(MATERIALS PROVIDED)
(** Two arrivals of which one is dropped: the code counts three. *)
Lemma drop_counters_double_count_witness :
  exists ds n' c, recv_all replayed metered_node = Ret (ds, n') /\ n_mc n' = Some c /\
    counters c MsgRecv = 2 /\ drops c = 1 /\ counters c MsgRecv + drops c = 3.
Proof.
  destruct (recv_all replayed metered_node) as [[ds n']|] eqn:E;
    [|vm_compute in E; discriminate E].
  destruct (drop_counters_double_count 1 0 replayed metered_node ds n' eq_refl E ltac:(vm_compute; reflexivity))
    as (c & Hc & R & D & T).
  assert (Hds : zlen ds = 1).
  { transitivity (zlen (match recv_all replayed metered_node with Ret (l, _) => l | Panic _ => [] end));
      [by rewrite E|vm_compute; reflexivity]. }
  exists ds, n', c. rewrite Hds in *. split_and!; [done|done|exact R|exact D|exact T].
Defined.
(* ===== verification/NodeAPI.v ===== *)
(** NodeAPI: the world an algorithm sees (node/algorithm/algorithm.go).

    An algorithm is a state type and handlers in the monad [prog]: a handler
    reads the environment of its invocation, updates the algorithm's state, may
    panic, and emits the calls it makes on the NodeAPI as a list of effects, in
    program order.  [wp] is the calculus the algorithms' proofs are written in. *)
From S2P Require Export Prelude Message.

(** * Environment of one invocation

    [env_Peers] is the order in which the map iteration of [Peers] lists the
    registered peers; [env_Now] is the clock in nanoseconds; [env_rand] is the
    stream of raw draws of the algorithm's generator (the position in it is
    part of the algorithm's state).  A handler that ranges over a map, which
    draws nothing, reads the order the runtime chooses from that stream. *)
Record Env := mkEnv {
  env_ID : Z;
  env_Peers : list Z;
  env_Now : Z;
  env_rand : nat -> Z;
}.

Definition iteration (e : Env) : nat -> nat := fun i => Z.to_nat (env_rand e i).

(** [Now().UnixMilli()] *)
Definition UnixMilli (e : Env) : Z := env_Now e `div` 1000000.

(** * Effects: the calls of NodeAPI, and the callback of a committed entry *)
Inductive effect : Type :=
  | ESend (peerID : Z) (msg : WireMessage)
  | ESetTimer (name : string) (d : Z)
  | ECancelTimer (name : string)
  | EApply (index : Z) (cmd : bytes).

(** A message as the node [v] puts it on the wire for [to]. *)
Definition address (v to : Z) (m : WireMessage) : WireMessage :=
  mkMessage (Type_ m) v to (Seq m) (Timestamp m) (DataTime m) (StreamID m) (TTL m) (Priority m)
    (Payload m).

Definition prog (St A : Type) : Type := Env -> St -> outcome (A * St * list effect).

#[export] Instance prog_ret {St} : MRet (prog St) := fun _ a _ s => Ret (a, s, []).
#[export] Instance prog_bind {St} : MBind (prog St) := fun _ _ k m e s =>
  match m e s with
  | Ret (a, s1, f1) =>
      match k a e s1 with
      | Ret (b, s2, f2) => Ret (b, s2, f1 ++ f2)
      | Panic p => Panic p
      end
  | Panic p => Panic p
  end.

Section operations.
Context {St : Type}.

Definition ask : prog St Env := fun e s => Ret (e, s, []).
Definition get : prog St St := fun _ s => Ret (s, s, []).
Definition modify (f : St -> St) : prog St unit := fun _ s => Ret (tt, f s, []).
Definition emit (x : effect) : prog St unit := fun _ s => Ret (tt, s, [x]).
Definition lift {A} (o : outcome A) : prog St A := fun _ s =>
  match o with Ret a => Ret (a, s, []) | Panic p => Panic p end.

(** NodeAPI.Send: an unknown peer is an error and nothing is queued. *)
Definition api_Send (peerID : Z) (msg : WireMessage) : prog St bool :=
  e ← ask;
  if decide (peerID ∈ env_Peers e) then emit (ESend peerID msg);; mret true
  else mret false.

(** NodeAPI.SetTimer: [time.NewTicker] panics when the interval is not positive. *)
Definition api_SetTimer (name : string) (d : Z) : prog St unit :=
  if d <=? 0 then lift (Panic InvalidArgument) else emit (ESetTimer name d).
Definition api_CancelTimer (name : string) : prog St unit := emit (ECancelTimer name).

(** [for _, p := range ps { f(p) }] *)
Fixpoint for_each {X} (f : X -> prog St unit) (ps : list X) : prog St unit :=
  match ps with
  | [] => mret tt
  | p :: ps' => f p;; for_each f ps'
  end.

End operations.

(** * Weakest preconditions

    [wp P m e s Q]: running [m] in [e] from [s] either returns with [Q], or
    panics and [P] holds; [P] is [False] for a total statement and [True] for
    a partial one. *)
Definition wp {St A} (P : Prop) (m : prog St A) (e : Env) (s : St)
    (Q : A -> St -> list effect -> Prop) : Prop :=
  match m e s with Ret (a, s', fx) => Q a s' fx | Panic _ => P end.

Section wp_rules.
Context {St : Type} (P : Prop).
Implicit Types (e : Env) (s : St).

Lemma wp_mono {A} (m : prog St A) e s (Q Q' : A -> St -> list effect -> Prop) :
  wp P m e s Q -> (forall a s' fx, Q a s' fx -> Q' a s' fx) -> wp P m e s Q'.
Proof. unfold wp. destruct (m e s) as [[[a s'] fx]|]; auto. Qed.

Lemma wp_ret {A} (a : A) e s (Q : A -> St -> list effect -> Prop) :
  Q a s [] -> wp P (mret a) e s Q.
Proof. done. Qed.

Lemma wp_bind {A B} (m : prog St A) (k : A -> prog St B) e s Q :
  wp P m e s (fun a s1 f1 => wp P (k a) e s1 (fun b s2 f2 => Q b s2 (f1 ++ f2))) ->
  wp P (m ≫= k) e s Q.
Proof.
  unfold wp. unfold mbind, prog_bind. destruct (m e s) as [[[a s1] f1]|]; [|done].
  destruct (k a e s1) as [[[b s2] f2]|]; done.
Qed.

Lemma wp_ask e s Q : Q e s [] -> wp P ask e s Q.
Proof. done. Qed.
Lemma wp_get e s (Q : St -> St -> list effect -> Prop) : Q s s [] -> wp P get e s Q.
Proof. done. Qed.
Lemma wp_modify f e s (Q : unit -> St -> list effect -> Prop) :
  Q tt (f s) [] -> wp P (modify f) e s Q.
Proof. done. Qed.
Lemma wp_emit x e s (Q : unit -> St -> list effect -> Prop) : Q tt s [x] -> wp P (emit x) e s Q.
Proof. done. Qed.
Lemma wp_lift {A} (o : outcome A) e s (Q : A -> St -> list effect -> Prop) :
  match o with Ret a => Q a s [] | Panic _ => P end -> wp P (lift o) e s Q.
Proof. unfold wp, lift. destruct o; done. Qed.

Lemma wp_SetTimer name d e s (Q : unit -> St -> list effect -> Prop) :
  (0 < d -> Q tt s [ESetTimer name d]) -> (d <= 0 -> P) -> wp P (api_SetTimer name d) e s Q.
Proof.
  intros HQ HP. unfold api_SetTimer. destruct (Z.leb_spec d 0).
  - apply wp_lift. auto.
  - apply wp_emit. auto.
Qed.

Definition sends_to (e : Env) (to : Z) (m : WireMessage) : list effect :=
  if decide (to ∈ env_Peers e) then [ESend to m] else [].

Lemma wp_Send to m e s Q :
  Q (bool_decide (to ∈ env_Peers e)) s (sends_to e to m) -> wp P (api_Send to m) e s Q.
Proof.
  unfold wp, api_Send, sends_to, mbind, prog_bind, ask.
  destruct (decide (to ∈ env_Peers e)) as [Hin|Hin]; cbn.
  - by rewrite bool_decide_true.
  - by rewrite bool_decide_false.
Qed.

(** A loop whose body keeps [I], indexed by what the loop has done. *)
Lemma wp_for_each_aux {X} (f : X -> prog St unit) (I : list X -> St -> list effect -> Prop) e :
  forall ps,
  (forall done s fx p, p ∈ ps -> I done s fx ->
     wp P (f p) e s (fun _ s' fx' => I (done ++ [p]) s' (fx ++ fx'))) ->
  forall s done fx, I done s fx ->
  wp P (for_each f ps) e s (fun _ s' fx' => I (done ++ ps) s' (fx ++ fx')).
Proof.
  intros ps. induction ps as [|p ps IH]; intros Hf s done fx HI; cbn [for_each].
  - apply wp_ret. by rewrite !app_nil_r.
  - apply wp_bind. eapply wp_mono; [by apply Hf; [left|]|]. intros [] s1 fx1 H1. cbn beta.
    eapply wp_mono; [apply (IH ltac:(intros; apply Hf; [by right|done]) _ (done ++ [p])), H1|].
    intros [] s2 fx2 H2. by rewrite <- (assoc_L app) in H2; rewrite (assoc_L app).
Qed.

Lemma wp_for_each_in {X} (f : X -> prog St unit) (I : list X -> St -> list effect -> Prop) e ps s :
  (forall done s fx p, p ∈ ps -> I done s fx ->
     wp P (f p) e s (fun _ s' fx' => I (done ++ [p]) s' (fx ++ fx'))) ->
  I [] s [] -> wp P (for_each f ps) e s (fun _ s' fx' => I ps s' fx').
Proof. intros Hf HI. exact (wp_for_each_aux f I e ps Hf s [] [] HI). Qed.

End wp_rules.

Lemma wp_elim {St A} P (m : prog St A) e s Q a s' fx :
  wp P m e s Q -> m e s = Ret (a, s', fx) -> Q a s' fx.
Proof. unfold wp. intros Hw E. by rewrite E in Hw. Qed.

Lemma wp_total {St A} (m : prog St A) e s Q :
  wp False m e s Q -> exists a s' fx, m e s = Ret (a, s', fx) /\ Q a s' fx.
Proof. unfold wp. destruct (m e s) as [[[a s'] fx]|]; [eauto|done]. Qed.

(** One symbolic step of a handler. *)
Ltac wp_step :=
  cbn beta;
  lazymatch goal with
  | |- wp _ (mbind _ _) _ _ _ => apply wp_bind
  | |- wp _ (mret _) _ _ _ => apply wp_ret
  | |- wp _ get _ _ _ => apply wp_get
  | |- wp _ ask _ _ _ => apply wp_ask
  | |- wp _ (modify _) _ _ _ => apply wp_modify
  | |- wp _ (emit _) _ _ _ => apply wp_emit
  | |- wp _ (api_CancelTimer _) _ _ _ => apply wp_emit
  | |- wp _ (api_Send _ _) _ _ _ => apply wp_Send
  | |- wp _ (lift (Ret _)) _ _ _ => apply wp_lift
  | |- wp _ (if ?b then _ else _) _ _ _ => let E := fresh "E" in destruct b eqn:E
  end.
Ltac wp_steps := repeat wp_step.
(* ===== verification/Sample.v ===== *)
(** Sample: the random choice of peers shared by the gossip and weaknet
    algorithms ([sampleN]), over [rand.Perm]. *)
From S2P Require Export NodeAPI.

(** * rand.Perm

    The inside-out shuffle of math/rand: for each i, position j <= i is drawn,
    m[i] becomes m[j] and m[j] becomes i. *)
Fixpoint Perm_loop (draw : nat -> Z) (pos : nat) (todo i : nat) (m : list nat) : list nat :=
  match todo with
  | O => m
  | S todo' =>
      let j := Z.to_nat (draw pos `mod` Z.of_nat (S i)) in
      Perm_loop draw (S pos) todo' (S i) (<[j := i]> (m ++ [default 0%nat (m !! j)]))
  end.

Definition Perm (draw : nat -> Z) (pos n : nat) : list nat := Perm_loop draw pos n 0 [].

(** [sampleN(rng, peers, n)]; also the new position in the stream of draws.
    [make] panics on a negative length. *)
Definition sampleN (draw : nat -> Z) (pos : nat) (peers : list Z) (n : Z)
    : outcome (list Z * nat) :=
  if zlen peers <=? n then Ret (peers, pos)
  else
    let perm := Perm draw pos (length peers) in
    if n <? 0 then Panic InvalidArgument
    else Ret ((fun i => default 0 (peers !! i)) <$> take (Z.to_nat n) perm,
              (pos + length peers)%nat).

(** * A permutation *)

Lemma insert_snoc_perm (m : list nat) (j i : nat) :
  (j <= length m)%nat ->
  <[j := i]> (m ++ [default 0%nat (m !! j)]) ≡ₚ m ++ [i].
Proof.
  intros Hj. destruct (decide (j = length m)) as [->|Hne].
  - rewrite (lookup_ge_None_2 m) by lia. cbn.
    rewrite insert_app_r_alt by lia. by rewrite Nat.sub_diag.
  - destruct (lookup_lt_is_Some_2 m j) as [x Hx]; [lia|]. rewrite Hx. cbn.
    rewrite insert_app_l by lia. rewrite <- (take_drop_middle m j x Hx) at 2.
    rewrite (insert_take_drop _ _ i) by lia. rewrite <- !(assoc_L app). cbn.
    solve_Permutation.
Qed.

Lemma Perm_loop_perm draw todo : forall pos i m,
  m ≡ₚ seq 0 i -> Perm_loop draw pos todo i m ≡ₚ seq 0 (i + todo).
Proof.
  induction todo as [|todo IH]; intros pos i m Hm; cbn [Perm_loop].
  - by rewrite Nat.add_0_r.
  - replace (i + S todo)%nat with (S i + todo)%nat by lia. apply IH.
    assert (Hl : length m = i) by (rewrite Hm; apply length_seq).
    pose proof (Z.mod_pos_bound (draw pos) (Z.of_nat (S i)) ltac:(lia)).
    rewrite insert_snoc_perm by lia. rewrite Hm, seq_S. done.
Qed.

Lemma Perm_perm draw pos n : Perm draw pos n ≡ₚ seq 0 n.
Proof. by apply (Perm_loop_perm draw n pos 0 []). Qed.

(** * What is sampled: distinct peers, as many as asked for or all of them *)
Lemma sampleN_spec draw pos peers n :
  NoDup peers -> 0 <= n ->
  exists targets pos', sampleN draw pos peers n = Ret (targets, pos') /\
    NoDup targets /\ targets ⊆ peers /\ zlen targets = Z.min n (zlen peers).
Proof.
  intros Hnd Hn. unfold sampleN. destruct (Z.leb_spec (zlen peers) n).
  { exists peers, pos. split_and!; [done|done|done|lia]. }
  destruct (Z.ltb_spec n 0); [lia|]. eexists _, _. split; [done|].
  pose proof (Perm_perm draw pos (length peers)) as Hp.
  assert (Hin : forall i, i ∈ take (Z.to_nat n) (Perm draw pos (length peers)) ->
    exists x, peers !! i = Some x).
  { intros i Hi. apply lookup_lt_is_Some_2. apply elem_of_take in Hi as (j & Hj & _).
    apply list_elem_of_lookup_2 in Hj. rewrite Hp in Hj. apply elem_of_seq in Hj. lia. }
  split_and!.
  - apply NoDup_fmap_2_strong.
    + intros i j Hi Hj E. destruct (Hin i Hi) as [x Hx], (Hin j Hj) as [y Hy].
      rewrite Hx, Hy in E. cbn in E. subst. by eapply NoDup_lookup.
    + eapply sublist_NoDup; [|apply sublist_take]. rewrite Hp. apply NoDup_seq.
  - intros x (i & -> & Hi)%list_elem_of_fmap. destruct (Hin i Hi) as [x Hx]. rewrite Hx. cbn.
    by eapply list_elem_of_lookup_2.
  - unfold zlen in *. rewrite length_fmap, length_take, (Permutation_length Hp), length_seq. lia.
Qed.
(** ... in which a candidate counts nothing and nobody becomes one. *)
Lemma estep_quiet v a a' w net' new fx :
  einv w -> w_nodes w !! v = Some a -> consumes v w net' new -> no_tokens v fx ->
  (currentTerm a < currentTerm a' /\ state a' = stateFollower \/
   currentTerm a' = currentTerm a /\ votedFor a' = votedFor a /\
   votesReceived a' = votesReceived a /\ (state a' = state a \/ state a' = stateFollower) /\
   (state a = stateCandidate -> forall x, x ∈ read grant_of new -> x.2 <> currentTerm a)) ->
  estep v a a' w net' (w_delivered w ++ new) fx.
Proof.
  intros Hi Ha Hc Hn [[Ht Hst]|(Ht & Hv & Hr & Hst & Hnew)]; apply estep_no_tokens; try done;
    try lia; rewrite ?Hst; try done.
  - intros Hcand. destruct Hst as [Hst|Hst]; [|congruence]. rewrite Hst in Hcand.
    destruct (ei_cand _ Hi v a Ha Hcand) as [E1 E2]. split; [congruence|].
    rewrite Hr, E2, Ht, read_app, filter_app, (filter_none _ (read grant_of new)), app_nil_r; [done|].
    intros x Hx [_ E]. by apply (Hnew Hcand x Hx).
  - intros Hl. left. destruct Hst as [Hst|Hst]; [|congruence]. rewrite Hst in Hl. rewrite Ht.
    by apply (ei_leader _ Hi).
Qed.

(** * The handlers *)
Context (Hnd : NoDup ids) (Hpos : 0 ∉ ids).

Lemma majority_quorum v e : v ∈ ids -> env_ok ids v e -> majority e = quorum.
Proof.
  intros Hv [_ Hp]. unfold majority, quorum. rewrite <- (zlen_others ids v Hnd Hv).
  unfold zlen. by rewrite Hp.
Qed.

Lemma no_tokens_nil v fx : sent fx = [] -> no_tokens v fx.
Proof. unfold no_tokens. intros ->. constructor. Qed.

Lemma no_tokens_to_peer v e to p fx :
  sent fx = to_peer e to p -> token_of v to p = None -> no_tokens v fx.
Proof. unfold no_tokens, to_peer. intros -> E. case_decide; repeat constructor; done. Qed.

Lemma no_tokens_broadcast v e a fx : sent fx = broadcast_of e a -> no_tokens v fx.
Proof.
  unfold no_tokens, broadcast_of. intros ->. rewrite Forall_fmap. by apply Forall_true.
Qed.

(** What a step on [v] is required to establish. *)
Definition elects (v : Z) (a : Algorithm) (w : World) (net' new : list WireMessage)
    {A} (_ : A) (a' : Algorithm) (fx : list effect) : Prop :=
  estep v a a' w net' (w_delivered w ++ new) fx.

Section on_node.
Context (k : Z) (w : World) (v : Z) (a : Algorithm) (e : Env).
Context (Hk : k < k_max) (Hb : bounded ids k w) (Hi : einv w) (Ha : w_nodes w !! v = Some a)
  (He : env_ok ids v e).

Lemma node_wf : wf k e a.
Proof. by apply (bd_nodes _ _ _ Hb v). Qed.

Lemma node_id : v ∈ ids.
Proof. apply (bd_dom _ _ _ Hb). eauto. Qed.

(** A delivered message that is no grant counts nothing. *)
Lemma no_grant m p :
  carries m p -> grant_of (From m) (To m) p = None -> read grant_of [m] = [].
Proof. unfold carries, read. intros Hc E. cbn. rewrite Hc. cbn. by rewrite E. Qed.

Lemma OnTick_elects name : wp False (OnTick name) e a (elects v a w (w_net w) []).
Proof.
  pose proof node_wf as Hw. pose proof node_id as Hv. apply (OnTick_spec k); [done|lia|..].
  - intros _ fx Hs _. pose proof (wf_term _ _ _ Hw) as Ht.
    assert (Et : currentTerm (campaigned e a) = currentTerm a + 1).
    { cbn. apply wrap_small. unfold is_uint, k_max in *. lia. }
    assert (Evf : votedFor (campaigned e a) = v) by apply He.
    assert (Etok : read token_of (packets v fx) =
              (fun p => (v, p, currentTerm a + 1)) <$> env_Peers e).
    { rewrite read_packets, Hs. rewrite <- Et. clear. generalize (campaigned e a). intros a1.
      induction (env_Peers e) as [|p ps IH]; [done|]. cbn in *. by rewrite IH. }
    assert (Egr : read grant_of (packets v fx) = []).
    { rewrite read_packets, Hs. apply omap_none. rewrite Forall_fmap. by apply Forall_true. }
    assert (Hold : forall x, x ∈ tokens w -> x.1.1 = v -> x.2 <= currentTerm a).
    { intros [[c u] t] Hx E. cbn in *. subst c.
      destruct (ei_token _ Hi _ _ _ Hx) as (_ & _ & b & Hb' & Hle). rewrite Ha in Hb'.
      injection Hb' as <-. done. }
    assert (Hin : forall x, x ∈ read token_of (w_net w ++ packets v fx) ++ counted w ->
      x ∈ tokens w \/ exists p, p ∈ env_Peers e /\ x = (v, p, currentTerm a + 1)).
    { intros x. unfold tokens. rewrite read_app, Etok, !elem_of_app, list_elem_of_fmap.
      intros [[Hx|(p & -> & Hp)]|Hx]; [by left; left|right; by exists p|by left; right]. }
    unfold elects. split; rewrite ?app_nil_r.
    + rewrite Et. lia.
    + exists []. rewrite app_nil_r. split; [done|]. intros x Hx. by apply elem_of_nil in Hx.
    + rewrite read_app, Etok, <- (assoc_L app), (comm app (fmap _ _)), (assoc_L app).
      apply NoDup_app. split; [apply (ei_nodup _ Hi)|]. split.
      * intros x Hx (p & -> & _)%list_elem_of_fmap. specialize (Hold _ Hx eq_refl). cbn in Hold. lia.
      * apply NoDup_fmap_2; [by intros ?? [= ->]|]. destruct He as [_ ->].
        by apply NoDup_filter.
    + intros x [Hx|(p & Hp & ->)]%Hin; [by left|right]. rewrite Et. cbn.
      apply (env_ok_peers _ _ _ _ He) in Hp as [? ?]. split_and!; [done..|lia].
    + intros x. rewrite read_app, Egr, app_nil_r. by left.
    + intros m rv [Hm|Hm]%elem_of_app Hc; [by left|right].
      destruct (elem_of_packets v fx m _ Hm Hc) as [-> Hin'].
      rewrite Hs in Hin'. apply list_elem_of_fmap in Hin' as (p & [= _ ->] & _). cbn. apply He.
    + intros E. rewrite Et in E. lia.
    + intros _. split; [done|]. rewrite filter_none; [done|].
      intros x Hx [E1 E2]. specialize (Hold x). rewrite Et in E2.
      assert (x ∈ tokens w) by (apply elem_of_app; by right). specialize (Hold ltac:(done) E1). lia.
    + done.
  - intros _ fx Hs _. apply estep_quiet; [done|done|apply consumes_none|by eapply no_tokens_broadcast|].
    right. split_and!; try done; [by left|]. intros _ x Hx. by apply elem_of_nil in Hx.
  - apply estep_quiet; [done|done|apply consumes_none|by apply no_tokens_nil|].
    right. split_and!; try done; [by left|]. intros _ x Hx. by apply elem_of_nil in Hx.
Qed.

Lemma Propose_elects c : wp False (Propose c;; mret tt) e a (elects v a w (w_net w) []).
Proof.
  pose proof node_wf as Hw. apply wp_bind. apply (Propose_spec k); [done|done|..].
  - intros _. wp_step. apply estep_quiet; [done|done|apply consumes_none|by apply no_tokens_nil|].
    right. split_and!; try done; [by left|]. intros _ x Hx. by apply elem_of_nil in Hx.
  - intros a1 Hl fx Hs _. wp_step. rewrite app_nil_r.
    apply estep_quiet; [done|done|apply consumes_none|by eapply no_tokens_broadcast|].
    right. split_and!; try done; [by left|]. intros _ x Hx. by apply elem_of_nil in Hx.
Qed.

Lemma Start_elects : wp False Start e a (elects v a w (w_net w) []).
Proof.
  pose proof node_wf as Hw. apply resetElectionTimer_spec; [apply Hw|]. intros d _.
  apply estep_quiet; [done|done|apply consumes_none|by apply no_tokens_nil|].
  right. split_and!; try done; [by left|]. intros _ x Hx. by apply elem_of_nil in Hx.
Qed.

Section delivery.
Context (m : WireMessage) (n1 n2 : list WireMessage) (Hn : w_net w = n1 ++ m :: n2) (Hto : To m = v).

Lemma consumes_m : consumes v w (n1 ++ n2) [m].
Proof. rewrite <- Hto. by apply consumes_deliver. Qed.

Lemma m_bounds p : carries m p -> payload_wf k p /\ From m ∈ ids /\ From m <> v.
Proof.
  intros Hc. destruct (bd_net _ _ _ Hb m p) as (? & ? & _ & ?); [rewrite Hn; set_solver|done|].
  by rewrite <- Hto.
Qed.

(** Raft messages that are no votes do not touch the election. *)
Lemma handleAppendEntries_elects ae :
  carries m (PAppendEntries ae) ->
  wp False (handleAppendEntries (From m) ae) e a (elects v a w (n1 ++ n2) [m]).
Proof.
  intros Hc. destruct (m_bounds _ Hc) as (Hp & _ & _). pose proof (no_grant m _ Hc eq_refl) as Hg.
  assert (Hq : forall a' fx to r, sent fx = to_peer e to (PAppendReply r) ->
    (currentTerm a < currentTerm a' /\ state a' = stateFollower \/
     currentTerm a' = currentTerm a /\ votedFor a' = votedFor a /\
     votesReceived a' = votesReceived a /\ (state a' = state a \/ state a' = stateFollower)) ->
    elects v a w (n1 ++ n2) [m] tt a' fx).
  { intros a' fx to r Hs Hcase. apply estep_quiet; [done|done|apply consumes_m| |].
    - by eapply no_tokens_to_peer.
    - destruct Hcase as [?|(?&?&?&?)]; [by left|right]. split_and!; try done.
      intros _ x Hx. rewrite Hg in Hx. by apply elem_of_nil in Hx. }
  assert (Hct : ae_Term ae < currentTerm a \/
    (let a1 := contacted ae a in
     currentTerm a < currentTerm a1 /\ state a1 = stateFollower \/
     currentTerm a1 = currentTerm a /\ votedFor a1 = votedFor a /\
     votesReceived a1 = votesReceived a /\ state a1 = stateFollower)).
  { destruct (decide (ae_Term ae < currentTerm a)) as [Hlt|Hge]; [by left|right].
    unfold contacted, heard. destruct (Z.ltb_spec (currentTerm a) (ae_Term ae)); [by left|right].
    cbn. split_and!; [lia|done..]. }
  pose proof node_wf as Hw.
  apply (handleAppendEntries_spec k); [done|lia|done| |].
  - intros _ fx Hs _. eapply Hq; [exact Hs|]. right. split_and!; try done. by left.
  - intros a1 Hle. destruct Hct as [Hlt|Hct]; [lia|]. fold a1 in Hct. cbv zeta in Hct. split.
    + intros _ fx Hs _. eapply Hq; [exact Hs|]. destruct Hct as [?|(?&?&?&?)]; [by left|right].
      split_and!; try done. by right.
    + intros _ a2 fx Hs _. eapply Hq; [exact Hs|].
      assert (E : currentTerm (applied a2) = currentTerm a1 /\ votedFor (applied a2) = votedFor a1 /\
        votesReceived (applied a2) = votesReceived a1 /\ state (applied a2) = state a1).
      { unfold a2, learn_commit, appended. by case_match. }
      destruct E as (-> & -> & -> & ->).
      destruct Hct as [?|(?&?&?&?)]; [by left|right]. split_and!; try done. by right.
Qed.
(End MATERIALS PROVIDED)
EXERCISE DIRECTIONS:
Would you output, from the records above, exactly the run of lines that starts at the line containing "End wp_rules." and ends at the line containing "m[i] becomes m[j] and m[j] becomes i. *)", and only that run?

THE ANSWER:
End wp_rules.

Lemma wp_elim {St A} P (m : prog St A) e s Q a s' fx :
  wp P m e s Q -> m e s = Ret (a, s', fx) -> Q a s' fx.
Proof. unfold wp. intros Hw E. by rewrite E in Hw. Qed.

Lemma wp_total {St A} (m : prog St A) e s Q :
  wp False m e s Q -> exists a s' fx, m e s = Ret (a, s', fx) /\ Q a s' fx.
Proof. unfold wp. destruct (m e s) as [[[a s'] fx]|]; [eauto|done]. Qed.

(** One symbolic step of a handler. *)
Ltac wp_step :=
  cbn beta;
  lazymatch goal with
  | |- wp _ (mbind _ _) _ _ _ => apply wp_bind
  | |- wp _ (mret _) _ _ _ => apply wp_ret
  | |- wp _ get _ _ _ => apply wp_get
  | |- wp _ ask _ _ _ => apply wp_ask
  | |- wp _ (modify _) _ _ _ => apply wp_modify
  | |- wp _ (emit _) _ _ _ => apply wp_emit
  | |- wp _ (api_CancelTimer _) _ _ _ => apply wp_emit
  | |- wp _ (api_Send _ _) _ _ _ => apply wp_Send
  | |- wp _ (lift (Ret _)) _ _ _ => apply wp_lift
  | |- wp _ (if ?b then _ else _) _ _ _ => let E := fresh "E" in destruct b eqn:E
  end.
Ltac wp_steps := repeat wp_step.
(* ===== verification/Sample.v ===== *)
(** Sample: the random choice of peers shared by the gossip and weaknet
    algorithms ([sampleN]), over [rand.Perm]. *)
From S2P Require Export NodeAPI.

(** * rand.Perm

    The inside-out shuffle of math/rand: for each i, position j <= i is drawn,
    m[i] becomes m[j] and m[j] becomes i. *)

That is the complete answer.